Does anyone know if the standard Java library (any version) provides a means of calculating the length of the binary encoding of a string (specifically UTF-8 in this case) without actually generating the encoded output? In other words, I'm looking for an efficient equivalent of this:
"some really long string".getBytes("UTF-8").length
I need to calculate a length prefix for potentially long serialized messages.
Here's an implementation based on the UTF-8 specification:
public class Utf8LenCounter {
public static int length(CharSequence sequence) {
int count = 0;
for (int i = 0, len = sequence.length(); i < len; i++) {
char ch = sequence.charAt(i);
if (ch <= 0x7F) {
count++;
} else if (ch <= 0x7FF) {
count += 2;
} else if (Character.isHighSurrogate(ch)) {
count += 4;
++i;
} else {
count += 3;
}
}
return count;
}
}
This implementation is not tolerant of malformed strings.
Here's a JUnit 4 test for verification:
public class LenCounterTest {
@Test public void testUtf8Len() {
Charset utf8 = Charset.forName("UTF-8");
AllCodepointsIterator iterator = new AllCodepointsIterator();
while (iterator.hasNext()) {
String test = new String(Character.toChars(iterator.next()));
Assert.assertEquals(test.getBytes(utf8).length,
Utf8LenCounter.length(test));
}
}
private static class AllCodepointsIterator {
private static final int MAX = 0x10FFFF; //see http://unicode.org/glossary/
private static final int SURROGATE_FIRST = 0xD800;
private static final int SURROGATE_LAST = 0xDFFF;
private int codepoint = 0;
public boolean hasNext() { return codepoint < MAX; }
public int next() {
int ret = codepoint;
codepoint = next(codepoint);
return ret;
}
private int next(int codepoint) {
while (codepoint++ < MAX) {
if (codepoint == SURROGATE_FIRST) { codepoint = SURROGATE_LAST + 1; }
if (!Character.isDefined(codepoint)) { continue; }
return codepoint;
}
return MAX;
}
}
}
Please excuse the compact formatting.
Using Guava's Utf8:
Utf8.encodedLength("some really long string")

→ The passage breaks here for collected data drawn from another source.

(** * Mergin browser plugin (Mergin/plugin.py): model and properties

    The plugin is glue between a GUI host, its settings store, the local
    file system and an HTTP client.  The embedding keeps that shape: every
    method of plugin.py is a computation in a small state-and-exception
    monad over the host state (settings store, file system, override-cursor
    stack, and a chronological trace of the calls made to the outside
    world); the collaborators the file imports but does not define
    (MerginClient, auth_ok, find_qgis_files, the user answering dialogs)
    are the fields of an environment record.

    Conventions of the model:
    - settings hold strings under normalised keys: like QSettings, every
      operation of the store first normalises the key it is given (slashes
      at either end dropped, runs of slashes collapsed), so two key strings
      that differ only in such slashes name one setting; keys are compared
      case-sensitively; [QSettings.remove] removes a key together with its
      sub-settings, as Qt documents it; what Qt does with a key that
      normalises to the empty string is not modelled (every key plugin.py
      passes starts with Mergin/);
    - the file system maps a path to the kind of node found there;
      [os.path.exists] accepts any node, [shutil.rmtree] only a directory;
    - [os.path.join] is the POSIX one;
    - exceptions carry their class, as far as the handlers of plugin.py
      distinguish classes, and their text;
    - [sip.transferto] (ownership of the C++ object) has no counterpart.

    Embedded: MerginProjectItem (constructor, download,
    remove_local_project, open_project, actions), MerginRootItem
    (constructor, createChildren) and DataItemProvider.createDataItem.
    The provider registration of MerginPlugin and the two dialogs the root
    item launches (configure, create_project) run code that lives outside
    plugin.py and are left out. *)

From Stdlib Require Import Ascii String.
From stdpp Require Import base strings gmap list pretty.

Open Scope string_scope.
Open Scope list_scope.

(** ** Python values and exceptions *)

(** Exception classes the handlers of plugin.py tell apart.  All of them
    derive from [Exception]; [URLError] also stands for its subclasses. *)
Inductive ExnClass := URLError | ValueError | OtherException.

Record Exn := { exn_class : ExnClass; exn_str : string }.

Inductive Outcome (A : Type) :=
| Returned (a : A)
| Raised (e : Exn).
Arguments Returned {A} a.
Arguments Raised {A} e.

(** Truth value of [None] / [str]: only a non-empty string is true. *)
Definition truthy (v : option string) : bool :=
  match v with
  | Some (String _ _) => true
  | _ => false
  end.

(** ** The state-and-exception monad *)

Definition M (S A : Type) : Type := S -> Outcome A * S.

Definition ret {S A} (a : A) : M S A := fun s => (Returned a, s).

Definition raise {S A} (e : Exn) : M S A := fun s => (Raised e, s).

Definition bind {S A B} (c : M S A) (k : A -> M S B) : M S B :=
  fun s =>
    match c s with
    | (Returned a, s') => k a s'
    | (Raised e, s') => (Raised e, s')
    end.

(** [try: body except C1: h1 except C2: h2 ...]: the first clause whose
    class test accepts the exception handles it; an exception no clause
    accepts propagates, with the state the body left behind. *)
Fixpoint handle {S A} (clauses : list ((ExnClass -> bool) * (Exn -> M S A)))
    (e : Exn) : M S A :=
  match clauses with
  | [] => raise e
  | (catches, handler) :: rest =>
      if catches (exn_class e) then handler e else handle rest e
  end.

Definition try_except {S A} (body : M S A)
    (clauses : list ((ExnClass -> bool) * (Exn -> M S A))) : M S A :=
  fun s =>
    match body s with
    | (Returned a, s') => (Returned a, s')
    | (Raised e, s') => handle clauses e s'
    end.

(** Class tests of the [except] clauses used in plugin.py. *)
Definition except_URLError (c : ExnClass) : bool :=
  match c with URLError => true | _ => false end.

Definition except_URLError_ValueError (c : ExnClass) : bool :=
  match c with URLError | ValueError => true | OtherException => false end.

Definition except_Exception (c : ExnClass) : bool := true.

Definition gets {S A} (f : S -> A) : M S A := fun s => (Returned (f s), s).

Definition modify {S} (f : S -> S) : M S unit := fun s => (Returned tt, f s).

Declare Scope py_scope.
Delimit Scope py_scope with py.
Notation "x <- c ;; k" := (bind c (fun x => k))
  (at level 100, c at next level, right associativity) : py_scope.
Notation "c ;; k" := (bind c (fun _ => k))
  (at level 100, k at level 200, right associativity) : py_scope.
Open Scope py_scope.

(** ** Host state *)

Inductive NodeKind := Directory | RegularFile.

Inductive Cursor := WaitCursor.

(** Buttons of the Yes/No question box. *)
Inductive Button := Yes | No.

Record MerginClient := {
  mc_url : string;
  mc_username : string;
  mc_password : string;
}.

(** What [projects_list] returns: dictionaries with (at least) a name. *)
Record Project := { proj_name : string }.

(** Calls that leave plugin.py, in the order they are made. *)
Inductive Event :=
| EvSettingsValue (key : string)
| EvSettingsSetValue (key value : string)
| EvSettingsRemove (key : string)
| EvAuthOk (url username password : string)
| EvProjectsList (mc : MerginClient) (filters : list string)
| EvDownloadProject (mc : MerginClient) (name target_dir : string)
| EvGetExistingDirectory
| EvQuestion (title msg : string)
| EvCritical (title msg : string)
| EvWarning (title msg : string)
| EvRmtree (dir : string)
| EvFindQgisFiles (dir : string)
| EvProjectRead (file : string).

Record Host := {
  settings : gmap string string;     (* QSettings() *)
  fs : gmap string NodeKind;         (* local file system *)
  cursors : list Cursor;             (* QApplication override-cursor stack *)
  trace : list Event;
}.

(** The collaborators.  A client call may change the file system whether
    it succeeds or not; dialogs answer as the user does. *)
Record Env := {
  env_auth_ok : string -> string -> string -> bool;
  env_projects_list : MerginClient -> list string -> Outcome (list Project);
  env_download_project :
    MerginClient -> string -> string -> gmap string NodeKind ->
    Outcome unit * gmap string NodeKind;
  env_find_qgis_files : gmap string NodeKind -> string -> list string;
  env_getExistingDirectory : string;
  env_question : string -> string -> Button;
}.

The best method I could come up with is to use CharsetEncoder to write repeatedly into the same temporary buffer:
public int getEncodedLength(CharBuffer src, CharsetEncoder encoder)
throws CharacterCodingException
{
// CharsetEncoder.flush fails if encode is not called with >0 chars
if (!src.hasRemaining())
return 0;
// encode into a byte buffer that is repeatedly overwritten
final ByteBuffer outputBuffer = ByteBuffer.allocate(1024);
// encoding loop
int bytes = 0;
CoderResult status;
do
{
status = encoder.encode(src, outputBuffer, true);
if (status.isError())
status.throwException();
bytes += outputBuffer.position();
outputBuffer.clear();
}
while (status.isOverflow());
// flush any remaining buffered state
status = encoder.flush(outputBuffer);
if (status.isError() || status.isOverflow())
status.throwException();
bytes += outputBuffer.position();
return bytes;
}
public int getUtf8Length(String str) throws CharacterCodingException
{
return getEncodedLength(CharBuffer.wrap(str),
Charset.forName("UTF-8").newEncoder());
}
You can loop thru the String:
/**
* Deprecated: doesn't support surrogate characters.
*/
@Deprecated
public int countUTF8Length(String str)
{
int count = 0;
for (int i = 0; i < str.length(); ++i)
{
char c = str.charAt(i);
if (c < 0x80)
{
count++;
} else if (c < 0x800)
{
count +=2;
} else
throw new UnsupportedOperationException("not implemented yet");
}
}
return count;
}